Früh war’s für Berliner Verhältnisse, trotzdem standen die Besucher am Austragungsort des alten Postbahnhofgeländes bereits Samstag mittag Schlange. Dort kämpften unter den strengen Augen des IHOC (Internationales Hipster Olympiaden Commitee) und der Veranstalter von kultmucke.de Berlins Szenetypen um den Titel „Hipster des Jahres 2012“.
Die zweite Auflage des Spektakels wurde mit der feierlichen Verlesung des Hipster-Manifests eröffnet. Adressat war die Stadt Berlin, gefordert wurden iPhone-Ladestationen in der U-Bahn und mehr Jutebeutel-Garderobehaken im Berghain.

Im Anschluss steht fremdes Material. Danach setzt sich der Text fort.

(** * Interactive cubic Bezier curve with spring physics (bezier.js)

    A shallow embedding of [src/bezier.js]: the [Vector2] value type, the
    [ControlPoint] spring-damper integrator, the [BezierCurve] evaluation and
    sampling code and the [BezierApp] input handlers, followed by the
    properties of the specification that are about them.

    Numbers.  A JavaScript number is an IEEE-754 double.  The main
    embedding models it as a real number ([R]), which keeps the structure of
    the code (which fields are read and written, in which order, under which
    guard) and the order between values, but computes without rounding.  The
    statements over [R] are therefore those that rounding does not break:
    equalities between values the code copies or that it computes from
    operands that are exact, inequalities that rounding preserves, and
    bounds that leave an allowance for it ([slack]).  Where
    a property holds in exact arithmetic only, it is said so, and module
    [Double] runs the same arithmetic on binary64 numbers to show how far the
    code departs from it.  NaN and the infinities are outside both models.

    Objects.  Every [Vector2] the code stores in a field is freshly
    allocated ([new Vector2], [copy], or the result of an arithmetic method),
    so no two fields ever share a vector and vectors are modelled as values.
    The four [ControlPoint] objects are shared between [BezierApp] ([p0] ..
    [p3], [dragged]) and [BezierCurve.points]: the model keeps them once, in
    the curve, and represents the references to them by [PointId]. *)

From Stdlib Require Import Reals Lra Psatz.
From Stdlib Require Import List Bool Arith Lia.
From Stdlib Require String.
From Stdlib Require PrimFloat.
Import ListNotations.
Import String.StringSyntax.
Delimit Scope string_scope with string.

Open Scope R_scope.

(* ================================================================= *)
(** ** Vector math *)

Module Vector2.

Record t : Type := new { x : R; y : R }.

Definition add (this v : t) : t := new (x this + x v) (y this + y v).

Definition subtract (this v : t) : t := new (x this - x v) (y this - y v).

Definition multiply (this : t) (s : R) : t := new (x this * s) (y this * s).

Definition length (this : t) : R :=
  sqrt (x this * x this + y this * y this).

(** [len === 0 ? new Vector2(0, 0) : new Vector2(this.x / len, this.y / len)] *)
Definition normalize (this : t) : t :=
  let len := length this in
  if Req_dec_T len 0 then new 0 0 else new (x this / len) (y this / len).

Definition distanceTo (this v : t) : R := length (subtract this v).

Definition copy (this : t) : t := new (x this) (y this).

End Vector2.

(* ================================================================= *)
(** ** The drawing context *)

Module Canvas.

(** The calls the code makes on the 2D context [ctx], and the assignments
    to its properties.  A drawing method is modelled by the sequence of
    calls it makes. *)
Inductive Call : Type :=
| beginPath
| arc (x y radius startAngle endAngle : R)
| fill
| stroke
| moveTo (x y : R)
| lineTo (x y : R)
| setLineDash (segments : list R)
| fillStyle (value : String.string)
| strokeStyle (value : String.string)
| lineWidth (value : R).

(** How a drawing method ends: it returns, or an expression in it throws a
    [TypeError]; either way after the calls made so far. *)
Inductive Outcome : Type :=
| Returned (calls : list Call)
| TypeError (calls : list Call).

Nach dem Startschuss bewiesen die anfänglich zwölf Teams, dass sie mit Accessoires mehr können, als den eigenen Individualismus auszudrücken. Sie traten in den olympischen, in Hipster-Kreisen fest etablierten Disziplinen wie Hornbrillen-Weitwurf, Jutebeutel-Sackhüpfen und Skinny-Jeans-Tauziehen gegeneinander an. Doch nicht alle der letztjährigen Sportarten hatten im Vorfeld den Zeitgeist-Check bestanden. So wurde beispielsweise das Starbucks-Becher-Wettrollen als Mainstream eingestuft und musste dem Bubbletea-Perlen-Tauchen weichen.
Die Wettkämpfer entsprachen äußerlich weniger dem spöttisch belächelten Stereotyp, als der durchschnittliche Olympiaden-Zuschauer selbst. In Röhrenjeans lässt es sich eben schlecht um Vintage-Plattenspieler rennen oder Mate-Kisten stapeln. Ein bisschen Kriegsbemalung, ein paar Indie-Haarbänder und Nerdbrillen fehlten natürlich trotzdem nicht.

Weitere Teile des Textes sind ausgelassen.